"""

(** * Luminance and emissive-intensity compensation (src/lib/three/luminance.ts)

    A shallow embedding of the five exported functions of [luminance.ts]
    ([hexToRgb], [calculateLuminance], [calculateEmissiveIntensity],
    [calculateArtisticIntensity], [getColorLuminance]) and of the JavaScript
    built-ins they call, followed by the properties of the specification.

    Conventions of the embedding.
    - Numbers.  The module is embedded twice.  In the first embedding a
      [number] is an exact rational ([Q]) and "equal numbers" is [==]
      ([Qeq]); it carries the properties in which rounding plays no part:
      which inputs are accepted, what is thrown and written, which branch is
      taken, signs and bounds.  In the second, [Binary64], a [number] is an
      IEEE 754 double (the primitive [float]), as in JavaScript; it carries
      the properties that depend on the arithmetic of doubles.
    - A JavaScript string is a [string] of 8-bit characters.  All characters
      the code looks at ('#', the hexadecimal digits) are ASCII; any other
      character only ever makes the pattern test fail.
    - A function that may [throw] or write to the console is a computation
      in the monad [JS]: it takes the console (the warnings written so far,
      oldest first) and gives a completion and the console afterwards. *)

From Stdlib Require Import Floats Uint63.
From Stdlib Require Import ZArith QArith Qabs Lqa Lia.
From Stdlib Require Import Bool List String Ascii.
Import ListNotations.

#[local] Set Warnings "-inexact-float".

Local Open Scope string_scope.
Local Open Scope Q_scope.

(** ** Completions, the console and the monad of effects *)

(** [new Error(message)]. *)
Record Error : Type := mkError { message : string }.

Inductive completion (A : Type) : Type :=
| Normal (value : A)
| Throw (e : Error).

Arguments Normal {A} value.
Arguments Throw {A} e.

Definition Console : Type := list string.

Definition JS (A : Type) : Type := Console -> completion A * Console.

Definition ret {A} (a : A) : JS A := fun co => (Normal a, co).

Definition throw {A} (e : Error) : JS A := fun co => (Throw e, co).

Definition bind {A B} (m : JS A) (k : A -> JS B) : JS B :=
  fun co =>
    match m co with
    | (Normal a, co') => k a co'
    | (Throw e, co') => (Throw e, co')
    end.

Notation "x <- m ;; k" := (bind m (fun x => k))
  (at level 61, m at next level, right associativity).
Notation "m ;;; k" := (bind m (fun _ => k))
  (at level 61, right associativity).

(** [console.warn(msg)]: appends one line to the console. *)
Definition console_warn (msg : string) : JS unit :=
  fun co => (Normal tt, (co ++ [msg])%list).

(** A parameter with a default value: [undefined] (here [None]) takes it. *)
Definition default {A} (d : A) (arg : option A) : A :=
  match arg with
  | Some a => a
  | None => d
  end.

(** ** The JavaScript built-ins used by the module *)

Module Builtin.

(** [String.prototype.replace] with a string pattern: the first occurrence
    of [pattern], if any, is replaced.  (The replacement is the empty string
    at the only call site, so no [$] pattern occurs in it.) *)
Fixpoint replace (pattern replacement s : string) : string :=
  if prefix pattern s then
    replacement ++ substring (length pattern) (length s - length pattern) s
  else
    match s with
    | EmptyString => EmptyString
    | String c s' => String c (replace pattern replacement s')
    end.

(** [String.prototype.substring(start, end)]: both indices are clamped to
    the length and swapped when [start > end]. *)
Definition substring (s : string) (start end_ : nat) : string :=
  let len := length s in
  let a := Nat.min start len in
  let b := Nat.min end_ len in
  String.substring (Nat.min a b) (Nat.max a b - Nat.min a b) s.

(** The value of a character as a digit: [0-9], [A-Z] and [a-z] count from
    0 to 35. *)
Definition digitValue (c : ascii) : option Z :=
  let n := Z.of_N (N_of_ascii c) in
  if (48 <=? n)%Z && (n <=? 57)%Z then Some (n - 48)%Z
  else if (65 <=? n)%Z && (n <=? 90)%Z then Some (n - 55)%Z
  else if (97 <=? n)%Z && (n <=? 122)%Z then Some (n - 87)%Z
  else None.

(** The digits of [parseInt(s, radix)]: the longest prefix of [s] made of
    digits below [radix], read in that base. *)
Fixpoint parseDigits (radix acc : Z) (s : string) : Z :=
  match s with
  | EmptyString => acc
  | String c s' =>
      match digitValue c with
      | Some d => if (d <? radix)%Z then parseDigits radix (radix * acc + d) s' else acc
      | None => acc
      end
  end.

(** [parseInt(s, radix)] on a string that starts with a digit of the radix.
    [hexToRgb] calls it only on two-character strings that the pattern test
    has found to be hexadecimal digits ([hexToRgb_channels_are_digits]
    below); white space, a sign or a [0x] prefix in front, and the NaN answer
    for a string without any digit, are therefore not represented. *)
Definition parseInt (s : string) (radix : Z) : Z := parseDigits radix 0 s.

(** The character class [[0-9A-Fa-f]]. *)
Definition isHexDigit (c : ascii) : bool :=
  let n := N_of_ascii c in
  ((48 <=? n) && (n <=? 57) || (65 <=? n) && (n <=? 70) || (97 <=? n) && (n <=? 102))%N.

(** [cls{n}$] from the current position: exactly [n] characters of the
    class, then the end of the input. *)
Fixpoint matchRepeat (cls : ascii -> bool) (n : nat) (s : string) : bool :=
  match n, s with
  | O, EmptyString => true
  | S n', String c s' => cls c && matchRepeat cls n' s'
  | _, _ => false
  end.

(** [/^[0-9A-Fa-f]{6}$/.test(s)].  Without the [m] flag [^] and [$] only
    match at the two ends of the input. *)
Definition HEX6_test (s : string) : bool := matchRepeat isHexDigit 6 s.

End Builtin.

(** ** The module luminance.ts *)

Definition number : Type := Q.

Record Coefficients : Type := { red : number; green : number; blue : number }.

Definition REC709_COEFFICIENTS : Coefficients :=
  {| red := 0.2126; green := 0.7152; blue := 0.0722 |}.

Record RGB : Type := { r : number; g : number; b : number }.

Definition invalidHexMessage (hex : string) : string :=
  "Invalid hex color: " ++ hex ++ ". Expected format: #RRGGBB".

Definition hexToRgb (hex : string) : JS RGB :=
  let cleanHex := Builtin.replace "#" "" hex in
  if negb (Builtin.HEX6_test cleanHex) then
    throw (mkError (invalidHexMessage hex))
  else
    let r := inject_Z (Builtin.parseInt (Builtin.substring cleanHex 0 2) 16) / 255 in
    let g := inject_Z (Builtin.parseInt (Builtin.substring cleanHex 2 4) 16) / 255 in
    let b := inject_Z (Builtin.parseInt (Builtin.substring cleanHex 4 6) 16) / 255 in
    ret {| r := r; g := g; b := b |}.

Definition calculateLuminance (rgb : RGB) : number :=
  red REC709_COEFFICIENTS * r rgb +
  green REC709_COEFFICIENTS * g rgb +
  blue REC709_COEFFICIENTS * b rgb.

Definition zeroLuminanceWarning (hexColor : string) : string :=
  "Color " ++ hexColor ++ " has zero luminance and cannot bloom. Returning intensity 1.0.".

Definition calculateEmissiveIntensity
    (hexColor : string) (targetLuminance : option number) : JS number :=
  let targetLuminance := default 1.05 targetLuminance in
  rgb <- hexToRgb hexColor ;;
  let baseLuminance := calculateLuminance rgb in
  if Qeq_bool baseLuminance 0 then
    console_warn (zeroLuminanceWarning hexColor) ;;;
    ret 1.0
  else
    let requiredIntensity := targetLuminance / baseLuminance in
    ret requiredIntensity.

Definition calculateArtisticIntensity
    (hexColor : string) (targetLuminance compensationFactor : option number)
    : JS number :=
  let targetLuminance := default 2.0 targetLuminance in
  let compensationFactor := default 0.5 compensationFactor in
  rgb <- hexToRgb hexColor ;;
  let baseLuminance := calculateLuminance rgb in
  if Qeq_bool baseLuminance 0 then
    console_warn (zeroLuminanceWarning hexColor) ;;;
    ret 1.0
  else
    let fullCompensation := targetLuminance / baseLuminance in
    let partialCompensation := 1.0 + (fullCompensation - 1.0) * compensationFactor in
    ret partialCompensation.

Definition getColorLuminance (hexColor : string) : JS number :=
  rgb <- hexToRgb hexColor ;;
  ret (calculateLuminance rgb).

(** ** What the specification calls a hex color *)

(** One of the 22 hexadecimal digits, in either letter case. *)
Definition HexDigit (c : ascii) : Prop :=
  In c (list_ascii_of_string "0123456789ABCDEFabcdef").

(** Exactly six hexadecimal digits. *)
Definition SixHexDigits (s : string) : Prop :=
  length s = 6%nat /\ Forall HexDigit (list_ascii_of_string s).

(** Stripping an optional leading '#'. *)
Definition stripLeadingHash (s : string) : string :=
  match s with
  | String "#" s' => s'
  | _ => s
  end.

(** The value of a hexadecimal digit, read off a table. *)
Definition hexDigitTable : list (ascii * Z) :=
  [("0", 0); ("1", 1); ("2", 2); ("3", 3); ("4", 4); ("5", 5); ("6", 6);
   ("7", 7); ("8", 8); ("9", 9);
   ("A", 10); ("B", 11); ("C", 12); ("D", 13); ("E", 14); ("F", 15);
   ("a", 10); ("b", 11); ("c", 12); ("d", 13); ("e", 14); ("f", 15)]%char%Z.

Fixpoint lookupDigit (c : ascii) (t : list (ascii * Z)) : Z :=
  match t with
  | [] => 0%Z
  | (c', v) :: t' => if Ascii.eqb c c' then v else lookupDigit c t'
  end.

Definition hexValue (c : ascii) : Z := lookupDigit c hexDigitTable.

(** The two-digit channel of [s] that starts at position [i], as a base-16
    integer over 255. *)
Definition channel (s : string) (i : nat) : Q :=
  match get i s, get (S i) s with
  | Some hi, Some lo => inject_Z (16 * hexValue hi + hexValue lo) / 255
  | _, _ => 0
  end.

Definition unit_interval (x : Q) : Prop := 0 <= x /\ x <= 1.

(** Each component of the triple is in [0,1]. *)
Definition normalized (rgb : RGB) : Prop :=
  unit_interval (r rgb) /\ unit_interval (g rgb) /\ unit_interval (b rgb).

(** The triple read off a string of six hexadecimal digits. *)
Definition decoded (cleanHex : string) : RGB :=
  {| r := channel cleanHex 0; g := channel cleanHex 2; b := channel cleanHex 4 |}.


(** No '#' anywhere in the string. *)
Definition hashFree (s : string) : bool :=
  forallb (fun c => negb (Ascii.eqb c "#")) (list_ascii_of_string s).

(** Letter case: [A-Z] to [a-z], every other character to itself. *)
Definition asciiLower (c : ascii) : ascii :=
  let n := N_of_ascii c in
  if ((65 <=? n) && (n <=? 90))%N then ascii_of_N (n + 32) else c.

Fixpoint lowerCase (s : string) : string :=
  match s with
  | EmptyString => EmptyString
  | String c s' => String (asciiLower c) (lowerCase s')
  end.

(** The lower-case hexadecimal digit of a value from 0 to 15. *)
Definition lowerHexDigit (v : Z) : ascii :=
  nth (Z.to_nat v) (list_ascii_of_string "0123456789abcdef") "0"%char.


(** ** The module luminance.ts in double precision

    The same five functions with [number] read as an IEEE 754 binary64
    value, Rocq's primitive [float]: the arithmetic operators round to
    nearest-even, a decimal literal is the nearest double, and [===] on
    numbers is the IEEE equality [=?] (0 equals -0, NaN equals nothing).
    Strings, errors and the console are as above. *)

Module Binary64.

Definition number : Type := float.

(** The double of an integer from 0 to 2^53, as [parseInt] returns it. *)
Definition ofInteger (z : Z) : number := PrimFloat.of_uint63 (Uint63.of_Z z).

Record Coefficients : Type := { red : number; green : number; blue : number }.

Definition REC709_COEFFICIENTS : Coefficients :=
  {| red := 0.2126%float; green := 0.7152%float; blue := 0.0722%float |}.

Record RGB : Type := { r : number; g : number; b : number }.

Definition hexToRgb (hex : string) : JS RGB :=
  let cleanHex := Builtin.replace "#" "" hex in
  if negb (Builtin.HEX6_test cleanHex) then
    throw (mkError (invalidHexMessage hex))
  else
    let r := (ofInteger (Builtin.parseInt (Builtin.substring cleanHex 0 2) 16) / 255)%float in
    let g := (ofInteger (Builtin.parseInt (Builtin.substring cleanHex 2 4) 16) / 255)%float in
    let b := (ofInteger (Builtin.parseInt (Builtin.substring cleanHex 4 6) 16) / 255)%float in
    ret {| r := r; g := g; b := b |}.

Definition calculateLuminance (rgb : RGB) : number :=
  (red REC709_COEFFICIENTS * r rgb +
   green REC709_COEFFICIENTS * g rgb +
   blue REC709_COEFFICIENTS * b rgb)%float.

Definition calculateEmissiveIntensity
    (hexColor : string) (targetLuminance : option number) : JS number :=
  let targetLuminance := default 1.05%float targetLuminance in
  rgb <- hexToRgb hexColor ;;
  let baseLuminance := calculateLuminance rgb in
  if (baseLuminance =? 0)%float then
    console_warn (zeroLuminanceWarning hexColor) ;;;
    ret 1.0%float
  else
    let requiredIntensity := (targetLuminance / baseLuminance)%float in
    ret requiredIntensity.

"""

# PROBLEM
There is a run of lines above from the one with "Definition Console : Type := list string." to the one with "let b := Nat.min end_ len in"; print exactly that run, both ends included, and nothing else.

# TASK RESULT
Definition Console : Type := list string.

Definition JS (A : Type) : Type := Console -> completion A * Console.

Definition ret {A} (a : A) : JS A := fun co => (Normal a, co).

Definition throw {A} (e : Error) : JS A := fun co => (Throw e, co).

Definition bind {A B} (m : JS A) (k : A -> JS B) : JS B :=
  fun co =>
    match m co with
    | (Normal a, co') => k a co'
    | (Throw e, co') => (Throw e, co')
    end.

Notation "x <- m ;; k" := (bind m (fun x => k))
  (at level 61, m at next level, right associativity).
Notation "m ;;; k" := (bind m (fun _ => k))
  (at level 61, right associativity).

(** [console.warn(msg)]: appends one line to the console. *)
Definition console_warn (msg : string) : JS unit :=
  fun co => (Normal tt, (co ++ [msg])%list).

(** A parameter with a default value: [undefined] (here [None]) takes it. *)
Definition default {A} (d : A) (arg : option A) : A :=
  match arg with
  | Some a => a
  | None => d
  end.

(** ** The JavaScript built-ins used by the module *)

Module Builtin.

(** [String.prototype.replace] with a string pattern: the first occurrence
    of [pattern], if any, is replaced.  (The replacement is the empty string
    at the only call site, so no [$] pattern occurs in it.) *)
Fixpoint replace (pattern replacement s : string) : string :=
  if prefix pattern s then
    replacement ++ substring (length pattern) (length s - length pattern) s
  else
    match s with
    | EmptyString => EmptyString
    | String c s' => String c (replace pattern replacement s')
    end.

(** [String.prototype.substring(start, end)]: both indices are clamped to
    the length and swapped when [start > end]. *)
Definition substring (s : string) (start end_ : nat) : string :=
  let len := length s in
  let a := Nat.min start len in
  let b := Nat.min end_ len in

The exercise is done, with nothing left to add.